Katniss, eu, Haymitch, Johanna, Annie e um pacificador ficamos no mesmo grupo. Effie queria vir também, mas achamos melhor ela ficar com Posy em casa, caso as crianças aparecessem aqui. Partimos cada grupo rumando a lados opostos da colina, de modo que toda a área fosse vasculhada. Apesar de o dia ter sido ensolarado, a noite é fria, e as lágrimas ficam impossíveis de deter ao imaginar meus filhos perdidos por aí, com fome e frio. Mas secretamente eu desejo que eles estejam mesmo na colina ou na floresta, do que em outro lugar. Munidos de lanternas, vasculhamos a colina gritando por eles, ouvindo os gritos dos outros grupos. Mas não obtemos resposta alguma. Adentramos a floresta, e meu corpo começa a sofrer tremores que eu não sei explicar de onde vem. Seria meu lado ruim querendo vir a tona mais uma vez? Essa é uma coisa que nunca pode acontecer. Principalmente agora, enquanto Katniss soluça em meus braços, e fica mais desolada a cada passo que damos, a cada centímetro que chegamos perto do fim da floresta, e não encontramos nossos filhos.

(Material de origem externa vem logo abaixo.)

(** * Batch conversion queue and worker of the UDF converter (tk.py)

    A shallow embedding of the queue handling ([_add_files],
    [_on_drop_files]), the pre-flight step ([_on_convert],
    [_find_collisions], [_name_suffix]) and the background worker
    ([_worker_run]) of [src/tk.py], together with the display helpers the
    worker drives ([_set_status], [_set_progress], [_log], [_end_run]).

    Modelling conventions:
    - a [str] is the text of its UTF-8 encoding;
    - a [pathlib.Path] is its normalised text (POSIX flavour), as
      [Path(s)] builds it from a [str]: runs of slashes and [.] components
      are dropped, [..] components and symbolic links are not resolved;
      [Path] equality is equality of these texts, which is what
      [P not in self.files] and [Path(vals[1]) == path] compare;
    - the file system is the finite set of the paths for which
      [Path.exists()] holds;
    - the Tk variables, the stop flag and the clock are shared with the
      display thread, so the worker sees them through timelines indexed by
      the instant of the read: [0] is the set-up before the loop, [idx] is
      item [idx] (1-based, as in [enumerate(self.files, start=1)]) and
      [S n], for a loop that walks [n] items, is the code after the loop
      and the end of the run;
    - the decoder, the writers and the zip library are external: each call
      either returns or raises, as answered by the environment; a write
      that returns leaves its file on disk, a write that raises leaves the
      disk as it was, and leaving the decoder block does not raise;
    - the worker's calls on the display are collected in order and then
      applied to the display state; they do not raise;
    - the loop iterates over the live list [self.files], to which the
      display thread can append while a batch runs ([_add_files] and
      [_on_drop_files] have no guard): the worker is given the number of
      files at its start and the list as its loop walks it; [run] is the
      run during which nothing is appended, [run_live] the run during
      which the display thread makes the given enqueue calls;
    - the texts of the status, Parquet and CSV columns, the row tags and
      the log lines are enumerations of the texts the code writes. *)

From Stdlib Require Import Ascii String.
From stdpp Require Import base option list strings gmap.

Abbreviation Path := string (only parsing).

(** ** pathlib *)

Module pathlib.
(** * Melee at Sea: the combat-and-movement engine of the web edition

    A shallow embedding of [web/js/constants.js], [board.js], [ship.js],
    [combat.js], [ai.js] and of [Game.checkGameOver] ([game.js]), followed
    by the properties of the engine.

    Conventions of the embedding.
    - JavaScript numbers that hold grid coordinates, lengths, degrees and
      cannon counts are integers in the program; they are [Z] here.
    - A JavaScript object reference to a ship is its position in the
      roster [allShips] (a [list Ship.t]); [ship === this] is equality of
      positions, and a method that mutates a ship returns the new roster.
    - A thrown [TypeError] (reading a property of [undefined]) is the
      result [None]; every function that can reach one returns [option].
    - [Math.random()] is an explicit oracle: a list of naturals, the next
      draw below a bound [n] being the head of the list modulo [n]. *)

From Stdlib Require Import ZArith Lia.
From stdpp Require Import base tactics option list numbers strings relations sorting.

Local Open Scope Z_scope.

(* [naive_solver] clears hypotheses it has already consumed. *)
#[local] Set Warnings "-clear-no-such-hyp".

(** A grid cell [{x, y}]. *)
Abbreviation Cell := (Z * Z)%type.

(** [c.x === x && c.y === y] *)
Definition sameCell (a b : Cell) : bool := (a.1 =? b.1) && (a.2 =? b.2).

(** ** constants.js *)

Definition GRID_COLS : Z := 20.
Definition GRID_ROWS : Z := 15.
Definition CELL_SIZE : Z := 40.

Definition UP : Z := 0.
Definition RIGHT : Z := 90.
Definition DOWN : Z := 180.
Definition LEFT : Z := 270.

Record Dir := mkDir { dx : Z; dy : Z }.

(** The object literal keyed by the four orientations; any other key reads
    [undefined]. *)
Definition DIRECTION_VECTORS (o : Z) : option Dir :=
  if o =? UP then Some (mkDir 0 (-1))
  else if o =? RIGHT then Some (mkDir 1 0)
  else if o =? DOWN then Some (mkDir 0 1)
  else if o =? LEFT then Some (mkDir (-1) 0)
  else None.

Inductive GameState :=
  | TITLE | PLAYER_SELECT | PLAYER_MOVE | PLAYER_FIRE | ENEMY_TURN
  | PLAYER2_SELECT | PLAYER2_MOVE | PLAYER2_FIRE | GAME_OVER.

Inductive GameMode := SINGLE_PLAYER | TWO_PLAYER.

(** The two values of [ship.team]: ['player'] and ['enemy']. *)
Inductive Team := player | enemy.

Global Instance Team_eq_dec : EqDecision Team.
Proof. solve_decision. Defined.

Global Instance GameState_eq_dec : EqDecision GameState.
Proof. solve_decision. Defined.

(** ** board.js (the part the engine uses) *)

Module Board.
Record t := mk { cols : Z; rows : Z; cellSize : Z }.

Definition isValidCell (this : t) (gridX gridY : Z) : bool :=
  (0 <=? gridX) && (gridX <? cols this) && (0 <=? gridY) && (gridY <? rows this).
End Board.

(** ** ship.js *)

Module Ship.
Record t := mk {
  x : Z;
  y : Z;
  length : Z;
  maxLength : Z;
  orientation : Z;
  team : Team;
  board : Board.t;
  selected : bool;
  hasMoved : bool;
  hasFired : bool;
  maxCannonsPerSide : Z;
  cannonsPerSide : Z
}.

(** [constructor(x, y, length, orientation, team, board)] *)
Definition new (x y length orientation : Z) (team : Team) (board : Board.t) : t :=
  mk x y length length orientation team board false false false
     (length - 1) (length - 1).

(** Field assignments [this.f = v]. *)
Definition set_xy (this : t) (newX newY : Z) : t :=
  mk newX newY (length this) (maxLength this) (orientation this) (team this)
     (board this) (selected this) (hasMoved this) (hasFired this)
     (maxCannonsPerSide this) (cannonsPerSide this).
Lemma compute_zones_for_symbol_descending (feed : Feed) (symbol : string)
    (tfs : option (list string)) (lookback_bars keep_top : nat) :
  StronglySorted (fun a b => b < a)
    (compute_zones_for_symbol feed symbol tfs lookback_bars keep_top).
Proof.
  unfold compute_zones_for_symbol.
  set (all_levels := concat _).
  set (pip := _symbol_pip symbol).
  destruct (cluster_levels_shape all_levels pip 8 (keep_top * 3)) as (Hr & Hn & _ & _).
  set (merged := _cluster_levels all_levels pip 8 (keep_top * 3)) in *.
  destruct merged as [|m0 merged'] eqn:Em; [constructor|].
  rewrite <- Em in *. clear Em m0 merged'.
  set (significance := map (fun m => (m, support (pip * 8) all_levels m)) merged).
  set (chosen := take keep_top (py_sorted by_support_then_high_price significance)).
  assert (Hsub : map fst chosen
                 `sublist_of` map fst (py_sorted by_support_then_high_price significance)).
  { unfold chosen. rewrite <- firstn_map. apply sublist_take. }
  assert (Hperm : map fst (py_sorted by_support_then_high_price significance) ≡ₚ merged).
  { rewrite <- (support_pairs_fst (pip * 8) all_levels merged).
    apply Permutation_map, py_sorted_perm. }
  assert (Hrc : Forall (rounded_to (cluster_prec pip)) (map fst chosen)).
  { rewrite <- Hperm in Hr. rewrite Forall_forall in *. intros q Hq.
    apply Hr. eapply elem_of_sublist; eassumption. }
  assert (Htop : map (fun x => py_round (fst x) 6) chosen = map fst chosen).
  { rewrite <- (map_map fst (fun q => py_round q 6)).
    rewrite <- (map_id (map fst chosen)) at 2.
    apply map_ext_Forall. eapply Forall_impl; [exact Hrc|].
    intros q Hq. apply (py_round_fixed (cluster_prec pip)); [exact Hq|].
    apply cluster_prec_le_6. }
  rewrite Htop.
  apply descending_strict.
  - rewrite py_sorted_perm. exact (rounded_to_canonical _ _ Hrc).
  - rewrite py_sorted_perm. eapply sublist_NoDup; [|exact Hsub]. rewrite Hperm. exact Hn.
  - apply py_sorted_ordered; [exact Qge_bool_total | exact Qge_bool_trans].
Qed.

Lemma compute_zones_for_symbol_empty (feed : Feed) (symbol : string)
    (tfs : option (list string)) (lookback_bars keep_top : nat) :
  (forall tf, tf ∈ default ["D1"; "H4"] tfs -> too_few_bars feed symbol tf lookback_bars) ->
  compute_zones_for_symbol feed symbol tfs lookback_bars keep_top = [].
Proof.
  intros Hfew. unfold compute_zones_for_symbol.
  assert (Hall : concat (map (fun tf => compute_zones_from_tf feed symbol tf lookback_bars
                                          None) (default ["D1"; "H4"] tfs)) = []).
  { induction (default ["D1"; "H4"] tfs) as [|tf l IH]; [reflexivity|].
    cbn [map concat].
    rewrite (compute_zones_from_tf_empty feed symbol tf lookback_bars None)
      by (apply Hfew; left).
    rewrite IH; [reflexivity|]. intros tf' Htf'. apply Hfew. right. exact Htf'. }
  rewrite Hall. reflexivity.
Qed.

(** C8 (amended).  The single-timeframe zone computation returns distinct
    price levels in ascending order; the multi-timeframe merging variant
    returns distinct price levels in descending order (highest first); with
    no data or fewer than 5 bars the result of either is the empty list. *)
Theorem zone_output_shape (feed : Feed) (symbol : string) :
  (forall tf lookback_bars days_limit,
     StronglySorted Qlt (compute_zones_from_tf feed symbol tf lookback_bars days_limit))
  /\ (forall tfs lookback_bars keep_top,
        StronglySorted (fun a b => b < a)
          (compute_zones_for_symbol feed symbol tfs lookback_bars keep_top))
  /\ (forall tf lookback_bars days_limit,
        too_few_bars feed symbol tf lookback_bars ->
        compute_zones_from_tf feed symbol tf lookback_bars days_limit = [])
  /\ (forall tfs lookback_bars keep_top,
        (forall tf, tf ∈ default ["D1"; "H4"] tfs ->
                    too_few_bars feed symbol tf lookback_bars) ->
        compute_zones_for_symbol feed symbol tfs lookback_bars keep_top = []).
Proof.
  split; [|split; [|split]].
  - intros. apply compute_zones_from_tf_ascending.
  - intros. apply compute_zones_for_symbol_descending.
  - intros. apply compute_zones_from_tf_empty. assumption.
  - intros. apply compute_zones_for_symbol_empty. assumption.
Qed.

Lemma zone_output_shape_witness :
  too_few_bars four_bar_feed "EURUSD" "D1" 400
  /\ compute_zones_from_tf four_bar_feed "EURUSD" "D1" 400 None = []
  /\ compute_zones_for_symbol four_bar_feed "EURUSD" None 400 12 = [].
Proof.
  assert (H : forall tf, too_few_bars four_bar_feed "EURUSD" tf 400).
  { intros tf. unfold too_few_bars, fetch_rates.
    destruct (existsb (String.eqb tf) TIMEFRAME_MAP); [cbn; lia | exact I]. }
  destruct (zone_output_shape four_bar_feed "EURUSD") as (_ & _ & H1 & H2).
  split; [apply H|]. split.
  - apply H1, H.
  - apply H2. intros tf _. apply H.
Defined.

(** C8 as stated fails for the multi-timeframe variant: from five bars
    between 1 and 2 it returns the two levels highest first. *)
Lemma merged_zones_descend :
  compute_zones_from_tf five_bar_feed "EURUSD" "D1" 400 None = [1; 2]
  /\ compute_zones_for_symbol five_bar_feed "EURUSD" None 400 12 = [2; 1]
  /\ ~ StronglySorted Qlt (compute_zones_for_symbol five_bar_feed "EURUSD" None 400 12).
Proof.
  assert (E : compute_zones_for_symbol five_bar_feed "EURUSD" None 400 12 = [2; 1])
    by (vm_compute; reflexivity).
  split; [vm_compute; reflexivity|]. split; [exact E|].
  rewrite E. intros H. apply StronglySorted_inv in H. destruct H as [_ H].
  apply Forall_cons in H. destruct H as [H _]. revert H. discriminate.
Qed.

- Olhem... O que... é aquilo? – Annie pergunta, enquanto aponta sua lanterna para uma árvore que se encontra bem longe de onde estamos, e que já pertence ao distrito 13. Todos apontamos nossa lanterna na mesma direção, e Johanna é a primeira a sair em disparada. Ela chega até a árvore e fica de costas para nós, por um longo tempo. Até que cai de joelhos no chão, e seus soluços são audíveis. Todos já havíamos nos esgotado de chorar, mas Johanna não havia derramado uma lágrima sequer. Até agora. Katniss parece não ter forças nem coragem para ir até lá ver o que foi achado. Mas eu a pego em meu colo, e corro junto com os outros até Johanna. Assim que chegamos próximos a ela, Haymitch esmurra a árvore ao ver o que ela segura. Annie solta um gritinho, e começa a se balançar, murmurando algo inaudível entre suas lágrimas. Katniss decide descer de meu colo e se agacha ao lado de Johanna. E quando ela vê, o que causou tamanho desespero á todos, coloca o rosto entre as mãos e em seguida é abraçada por Johanna. Só então, tomo coragem para ver o que foi achado. No chão, onde johanna o colocou, está um grande pedaço do tecido do vestido que Prim estava usando quando desapareceu. E eu quase não consegui reconhecer a estampa, pois ele está completamente vermelho. E ninguém precisa me dizer que isso é sangue.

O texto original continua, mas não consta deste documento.